Corylus motioned Varus forward. Varus stepped through the doorway directly behind his friend and Lenatus, realizing that he hadn't gotten this far the other day. I was talking with the Sibyl while my body apparently walked through Tardus' house and found the Serapeum below his garden.

And as Varus thought that, he felt the mist close in on him again.

***

Corylus jumped as Varus squealed, "Oh, grant thou to me a path!" in the voice of an old woman. He'd heard his friend do that often enough now that he supposed he should be used to it. Having someone shout it from behind when he was already as tense as if Germans might burst out of the thickets, though… He decided to allow himself to have been startled.

"What, your lordship?" the major domo said, his eyes opening wider. "Ah, Lord Tardus is in the office, where he'll, ah, he'll be glad to explain the situation to you."

Corylus glanced back at Varus, whose face was as stern as that of a father sitting in judgment. That could have been acting-Corylus himself was trying to look like a military officer on a grim errand when in fact he felt like a schoolboy in the midst of a dangerous practical joke-but his friend's eyes were focused on something in the far distance. It gave him an uncanny expression, more disturbing than fury would have been.

When Varus didn't speak or press ahead, Corylus nodded curtly. "Take us to Lord Tardus," he said, shaking the forged judicial order toward the major domo's chest.

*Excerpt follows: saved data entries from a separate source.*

(* ===== verification/Sample.v ===== *)
(** * A small concrete run of the store

    One monitor is created, its first check is claimed, published and started
    by a worker.  The theorems about the store are applied to these states. *)

From stdpp Require Import base list gmap strings.
From Stdlib Require Import ZArith Lia Ascii.
From S2P Require Import Prelude GoNum GoStrings NetworkPolicy Egress Domain History Store StoreInv.
#[local] Open Scope string_scope.
#[local] Open Scope list_scope.
#[local] Open Scope Z_scope.

(** ASCII lower-casing, a parser that accepts one site, and the map order of
    the finite-map library. *)
Definition sample_unicode : Unicode := {| unicode_ToLower s := s |}.
Definition sample_url (raw : string) : option URL :=
  if HasPrefix raw "https://a.example/" then Some {| Scheme := "https"; User := None; Host := "a.example" |} else None.
Definition sample_parser : URLParser := {| url_Parse := sample_url; url_ParseRequestURI := sample_url |}.
#[export] Existing Instances sample_unicode sample_parser list_order.

Definition sample_rnd (k : Z) : Entropy := RandBytes (repeat k 16).
(** 1 January 2025. *)
Definition sample_now : Time := 63871286400 * Second.
Definition sample_input : MonitorInput :=
  {| in_URL := "https://a.example/health"; in_IntervalSeconds := 60; in_TimeoutSeconds := 10;
     in_ExpectedStatus := 200; in_Enabled := None |}.
Definition sample_monitor : string := newMonitorID (sample_rnd 1).
Definition sample_job : string := NewCheckJobID sample_monitor sample_now sample_now.
Definition sample_claim : PublicationClaim :=
  {| claim_JobID := sample_job; claim_MonitorID := sample_monitor; claim_Attempt := 0;
     claim_Token := newID "publish" (sample_rnd 2) |}.
Definition sample_lease : ProcessingLease :=
  {| lease_JobID := sample_job; lease_MonitorID := sample_monitor; lease_Attempt := 1;
     lease_LeaseToken := newID "lease" (sample_rnd 3) |}.
Definition sample_record (ok : bool) : CheckRecord :=
  {| rec_ID := "chk_1"; rec_JobID := sample_job; rec_MonitorID := sample_monitor;
     rec_StatusCode := if ok then 200 else 503; rec_LatencyMS := 12; rec_Error := "";
     rec_Success := ok; rec_CheckedAt := sample_now + 3 * Second |}.

Definition sample_ops : list StoreOp :=
  [ OpCreate sample_input sample_now (sample_rnd 1);
    OpClaimDueJobs 5 (sample_now + Second) Minute 3 sample_now (λ _, sample_rnd 2);
    OpMarkJobPublished sample_claim (sample_now + Second);
    OpMarkJobProcessing sample_monitor sample_job 1 (sample_now + 2 * Second) Minute (sample_rnd 3);
    OpAddCheck (sample_record false) sample_lease (sample_now + 3 * Second) (sample_rnd 4) ].

(** The state after the first [n] operations. *)
Definition sample (n : nat) : MonitorStore :=
  default (NewMonitorStore default_policy) (run (NewMonitorStore default_policy) (take n sample_ops)).

Lemma sample_fresh : run_fresh (NewMonitorStore default_policy) sample_ops.
Proof. vm_compute. tauto. Qed.

Lemma run_fresh_take s ops n : run_fresh s ops → run_fresh s (take n ops).
Proof.
  revert s n. induction ops as [|op ops IH]; intros s [|n]; cbn; try done.
  intros [Hf Hr]. split; [done|]. destruct (apply_op s op); [by apply IH|done].
Qed.

Lemma run_reachable p s ops s' : reachable p s → run_fresh s ops → run s ops = Some s' → reachable p s'.
Proof.
  revert s. induction ops as [|op ops IH]; intros s Hs; cbn; [by intros _ [= ->]|].
  intros [Hf Hr]. destruct (apply_op s op) as [s1|] eqn:Hop; [|done].
  apply IH; [by eapply reachable_step|done].
Qed.

Lemma sample_reachable n : reachable default_policy (sample n).
Proof.
  unfold sample. destruct (run _ (take n sample_ops)) as [s|] eqn:Hr; cbn [default]; [|constructor].
  eapply run_reachable; [constructor|apply run_fresh_take, sample_fresh|done].
Qed.

Lemma sample_wf n : store_wf (sample n).
Proof. eapply reachable_wf, sample_reachable. Qed.
(** C2: every operation moves each job only along the life cycle
    scheduled, queued, processing, completed, with failures returning to
    scheduled or ending dead: identity fields never change, the attempt number
    never decreases and grows exactly when a worker starts, and a terminal job
    stays as it is until it is forgotten or its identifier is reused. *)
Theorem job_lifecycle `{!Unicode, !URLParser, !MapRange} (p : NetworkPolicy) (s s' : MonitorStore) (op : StoreOp) :
  reachable p s → draws_fresh s op → apply_op s op = Some s' → jobs_evolve (checkJobs s) (checkJobs s').
Proof. intros Hs%reachable_wf. by apply apply_op_evolves. Qed.

Lemma job_lifecycle_witness :
  apply_op (sample 3) (OpRecoverQueuedJobs sample_now) = Some (RecoverQueuedJobsAfterTopologyLoss (sample 3) sample_now).1
  ∧ jobs_evolve (checkJobs (sample 3)) (checkJobs (RecoverQueuedJobsAfterTopologyLoss (sample 3) sample_now).1).
Proof.
  split; [reflexivity|].
  apply (job_lifecycle default_policy (sample 3) _ (OpRecoverQueuedJobs sample_now)); [apply sample_reachable|exact I|reflexivity].
Defined.

(** ** Leases *)

(** At any moment at most one worker owns a monitor: two leases that own
    jobs of the same monitor are the same lease. *)
Lemma lease_exclusive `{!Unicode, !URLParser, !MapRange} (p : NetworkPolicy) (s : MonitorStore) id1 id2 j1 j2 l1 l2 now1 now2 :
  reachable p s → checkJobs s !! id1 = Some j1 → checkJobs s !! id2 = Some j2 →
  jobOwnsLease j1 l1 now1 = true → jobOwnsLease j2 l2 now2 = true →
  lease_MonitorID l1 = lease_MonitorID l2 → l1 = l2.
Proof.
  intros Hs%reachable_wf E1 E2 (S1 & _ & I1 & M1 & A1 & _ & T1)%jobOwnsLease_spec
    (S2 & _ & I2 & M2 & A2 & _ & T2)%jobOwnsLease_spec Hm.
  destruct (job_lookup _ _ _ Hs E1) as (_ & _ & L1). destruct (job_lookup _ _ _ Hs E2) as (_ & _ & L2).
  assert (job_terminal j1 = false) as F1 by by unfold job_terminal; rewrite S1.
  assert (job_terminal j2 = false) as F2 by by unfold job_terminal; rewrite S2.
  specialize (L1 F1). specialize (L2 F2). rewrite M1 in L1. rewrite M2, <- Hm in L2.
  assert (id1 = id2) as -> by congruence. destruct l1, l2. cbn in *. simplify_eq. congruence.
Qed.

Lemma lease_exclusive_witness :
  ∃ j, checkJobs (sample 4) !! sample_job = Some j
  ∧ jobOwnsLease j sample_lease (sample_now + 2 * Second) = true ∧ sample_lease = sample_lease.
Proof.
  eexists. split; [vm_compute; reflexivity|]. split; [vm_compute; reflexivity|].
  eapply (lease_exclusive default_policy (sample 4) sample_job sample_job _ _ _ _
    (sample_now + 2 * Second) (sample_now + 2 * Second)); [apply sample_reachable|..]; vm_compute; reflexivity.
Defined.

Lemma no_lease_active s lease now :
  (∀ j, checkJobs s !! lease_JobID lease = Some j → jobOwnsLease j lease now = false) →
  match activeJobLocked s (lease_MonitorID lease) (lease_JobID lease) with
  | Ok j => ∀ now', jobOwnsLease j lease now' = false ∨ After (job_LeaseExpiresAt j) now = false
  | Err e => e = ErrMonitorNotFound ∨ e = ErrStaleJob
  end.
Proof.
  intros Hno. destruct (activeJobLocked _ _ _) as [j|e] eqn:Ha.
  - apply activeJobLocked_Ok in Ha as (_ & _ & Hj & _). intros now'. specialize (Hno _ Hj).
    destruct (After (job_LeaseExpiresAt j) now) eqn:He; [left|by right].
    destruct (jobOwnsLease j lease now') eqn:Ho; [|done].
    apply jobOwnsLease_spec in Ho as (?&?&?&?&?&?&?).
    assert (jobOwnsLease j lease now = true); [|congruence].
    apply jobOwnsLease_spec. split_and!; try done. unfold After in He. by apply Z.ltb_lt.
  - unfold activeJobLocked in Ha. destruct (byID s !! _); [|injection Ha as <-; auto].
    repeat case_match; simplify_eq; auto.
Qed.

(** The lease no longer owns a job of the store. *)
Definition lease_lost (s : MonitorStore) (lease : ProcessingLease) (now : Time) : Prop :=
  ∀ j, checkJobs s !! lease_JobID lease = Some j → jobOwnsLease j lease now = false.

The man stepped back, bowed again, and turned, pattering into the office where Tardus sat on his senatorial chair. He bowed again and while still bent over said, "Your lordship, the, ah… this officer wishes to speak with you about Pandareus of Athens."

The servant sidled from the room as quickly as a startled crab. Tardus raised his eyes. There was a direct line from his ivory seat and through the anteroom to the front door. The master of the house should have been as aware of the soldiers as Corylus was of him, but instead he looked as puzzled as if he found himself addressing the Senate in the nude.